Nicola Silvestri

Personal information
- Date of birth: 21 November 1985 (age 39)
- Place of birth: Gavardo, Italy
- Height: 1.79 m (5 ft 10+1⁄2 in)
- Position(s): Midfielder

Team information
- Current team: Tsarsko Selo (assistant)

Youth career
- Brescia

Senior career*
- Years: Team / Apps / (Gls)
- 2004–2005: Brescia / 0 / (0)
- 2004–2005: → Viterbese (loan) / 3 / (0)
- 2006: Sopron / 11 / (0)
- 2006–2008: Genoa / 0 / (0)
- 2006–2007: → Massese (loan) / 16 / (1)
- 2007–2008: → Lanciano (loan) / 17 / (0)
- 2008–2011: Piacenza / 3 / (0)
- 2008–2009: → Lumezzane (loan) / 27 / (0)
- 2011: Triestina / 4 / (0)
- 2011–2012: Venezia / 15 / (1)
- 2012: Matera / 7 / (0)

= Nicola Silvestri =

Italian footballer

Nicola Silvestri (born 21 November 1985) is an Italian footballer.

==Biography==
Born in Gavardo, the Province of Brescia, Silvestri started his career with Brescia Calcio.

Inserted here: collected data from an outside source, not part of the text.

(* ===== verification/Xxh3StreamTheorems.v ===== *)
(** * XXH3: streaming, theorems

    The state after the bytes of a message ([absorbed]), kept by [XXH3_update] however
    the message is cut, and the digests of such a state: the one-shot hashes. *)
From S2P Require Import Prelude Xxhash Xxh3 Xxh3Theorems Xxh3Long Xxh3LongTheorems Xxh3Stream.

(** ** Copies *)

Lemma region_holds p bs n :
  holds p bs -> 0 <= n <= Z.of_nat (length bs) -> region n p = Some (take (Z.to_nat n) bs).
Proof.
  intros H Hn. pose proof (holds_length _ _ H) as HL. destruct H as (Hi & post & E). unfold region.
  replace ((0 <=? index p) && (0 <=? n) && (index p + n <=? Z.of_nat (length (block p)))) with true
    by (symmetry; repeat (apply andb_true_intro; split); lia).
  by rewrite E, take_app_le by lia.
Qed.

Lemma drop_agree {A} k j (l l' : list A) : (k <= j)%nat -> drop k l = drop k l' -> drop j l = drop j l'.
Proof. intros Hj E. replace j with (k + (j - k))%nat by lia. by rewrite <- !drop_drop, E. Qed.

(** A buffer of which the first [k] bytes are known gets more. *)
Lemma copy_append buf known src bs k n :
  take (length known) buf = known -> holds src bs -> k = Z.of_nat (length known) -> 0 <= n <= Z.of_nat (length bs) ->
  (length known + Z.to_nat n <= length buf)%nat ->
  exists buf', copy (start buf +! k) src n = Done buf' /\ length buf' = length buf
    /\ take (length known + Z.to_nat n) buf' = known ++ take (Z.to_nat n) bs
    /\ drop (length known + Z.to_nat n) buf' = drop (length known + Z.to_nat n) buf.
Proof.
  intros T H -> Hn Hl. unfold copy. rewrite (region_holds _ _ _ H Hn). cbn [demand]. rewrite bind_done.
  assert (Lt : length (take (Z.to_nat n) bs) = Z.to_nat n) by (rewrite length_take; lia).
  rewrite memcpy_at by (cbn [advance start block index]; lia). cbn [advance start block index].
  rewrite Z.add_0_l, Nat2Z.id, T, Lt. eexists. split; [done|]. split_and!.
  - rewrite !length_app, length_drop. lia.
  - rewrite app_assoc. apply take_app_length'. rewrite length_app. lia.
  - rewrite app_assoc. apply drop_app_length'. rewrite length_app. lia.
Qed.

Section Streaming.
Context {K : Kernel} {L : Kernel_laws K}.
Context (ks : list Z) (Hk : Forall byte_range ks).
Let size := Z.of_nat (length ks).
Context (Hsize : 136 <= size < 2 ^ 60).
Let limit := size - 64.

(** ** Consuming stripes *)

Lemma consume_blocks_value fuel acc p s i m n bs :
  accumulators acc -> Forall byte_range bs -> holds s ks ->
  (n < fuel)%nat -> 0 <= i -> 0 < m -> i + m = per_block ks -> m <= Z.of_nat n -> Z.of_nat n < 2 ^ 64 ->
  (64 * n <= length bs)%nat -> holds p bs ->
  exists acc' r, (r <= n)%nat /\ Z.of_nat r < per_block ks /\ accumulators acc'
    /\ absorb ks (n - r) (acc, i) bs = (acc', 0)
    /\ consume_blocks fuel acc (per_block ks) p (Z.of_nat n) m (s +! i * 8) s limit XXH3_accumulate XXH3_scrambleAcc
       = Done (acc', p +! (Z.of_nat n - Z.of_nat r) * 64, Z.of_nat r).
Proof.
  intros Ha Hb Hs. revert acc p i m n bs Ha Hb. pose proof (per_block_bounds ks Hsize) as [B1 B2]. fold size in B2.
  induction fuel as [|fuel IH]; intros acc p i m n bs Ha Hb Hf Hi Hm Him Hmn Hn Lb Hp; [lia|].
  cbn [consume_blocks]. unfold XXH_STRIPE_LEN.
  pose proof (accumulate_value ks Hk Hsize acc p s i (Z.to_nat m) bs Ha Hb Hp Hs Hi) as V. rewrite Z2Nat.id in V by lia.
  rewrite V, bind_done by (fold size; lia).
  rewrite (scramble_value ks Hk Hsize _ s), bind_done by (try done; by apply run_ok).
  rewrite wrap_small by lia.
  pose proof (absorb_block ks (Z.to_nat m) acc i bs Hi ltac:(lia) ltac:(lia)) as E.
  set (acc1 := scrambled _ _) in *. assert (Ha1 : accumulators acc1) by (subst acc1; unfold last_key; by apply scrambled_ok, run_ok).
  destruct (Z.geb_spec (Z.of_nat n - m) (per_block ks)) as [Hge|Hlt].
  - destruct (IH acc1 (p +! m * 64) 0 (per_block ks) (n - Z.to_nat m)%nat (drop (64 * Z.to_nat m) bs))
      as (acc' & r & Hr & Hrb & Ha' & Eabs & Er); [done|by apply Forall_drop|lia|lia|lia|lia|lia|lia|rewrite length_drop; lia| |].
    { replace (64 * Z.to_nat m)%nat with (Z.to_nat (m * 64)) by lia. apply holds_drop; [lia|done]. }
    exists acc', r. split_and!; [lia|lia|done| |].
    + replace (n - r)%nat with (Z.to_nat m + (n - Z.to_nat m - r))%nat by lia. by rewrite absorb_add, E.
    + rewrite Z.mul_0_l, advance_0 in Er. replace (Z.of_nat (n - Z.to_nat m)) with (Z.of_nat n - m) in Er by lia.
      rewrite Er, advance_advance. do 4 f_equal. lia.
  - exists acc1, (n - Z.to_nat m)%nat. split_and!; [lia|lia|done| |].
    + by replace (n - (n - Z.to_nat m))%nat with (Z.to_nat m) by lia.
    + do 3 f_equal; [f_equal|]; lia.
Qed.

In mid-2004, he left for Viterbese but the loan pre-matured in January 2005. In 2005–06 season, he left for Hungarian side Sopron, joining Giuseppe Signori and manager Dario Bonetti.

In July 2006 he was signed by Serie B club Genoa but was loaned to Serie C1 clubs Massese (along with Massimo Gazzoli) and Lanciano. In August 2008 he left for Serie B side Piacenza from Genoa, now a Serie A club on free transfer. However, he was loaned back to Lega Pro Prima Divisione (ex-Serie C1) for Lumezzane.

On 1 July 2009 he returned to Piacenza but only played 3 Serie B matches. He started his first Serie B match as central midfielder and partnered with Radja Nainggolan. However, he only collected 3 appearances in 2009–10 Serie B.

On 31 August 2011 he was signed by Prima Divisione club Triestina on free transfer. However, he was injured in October.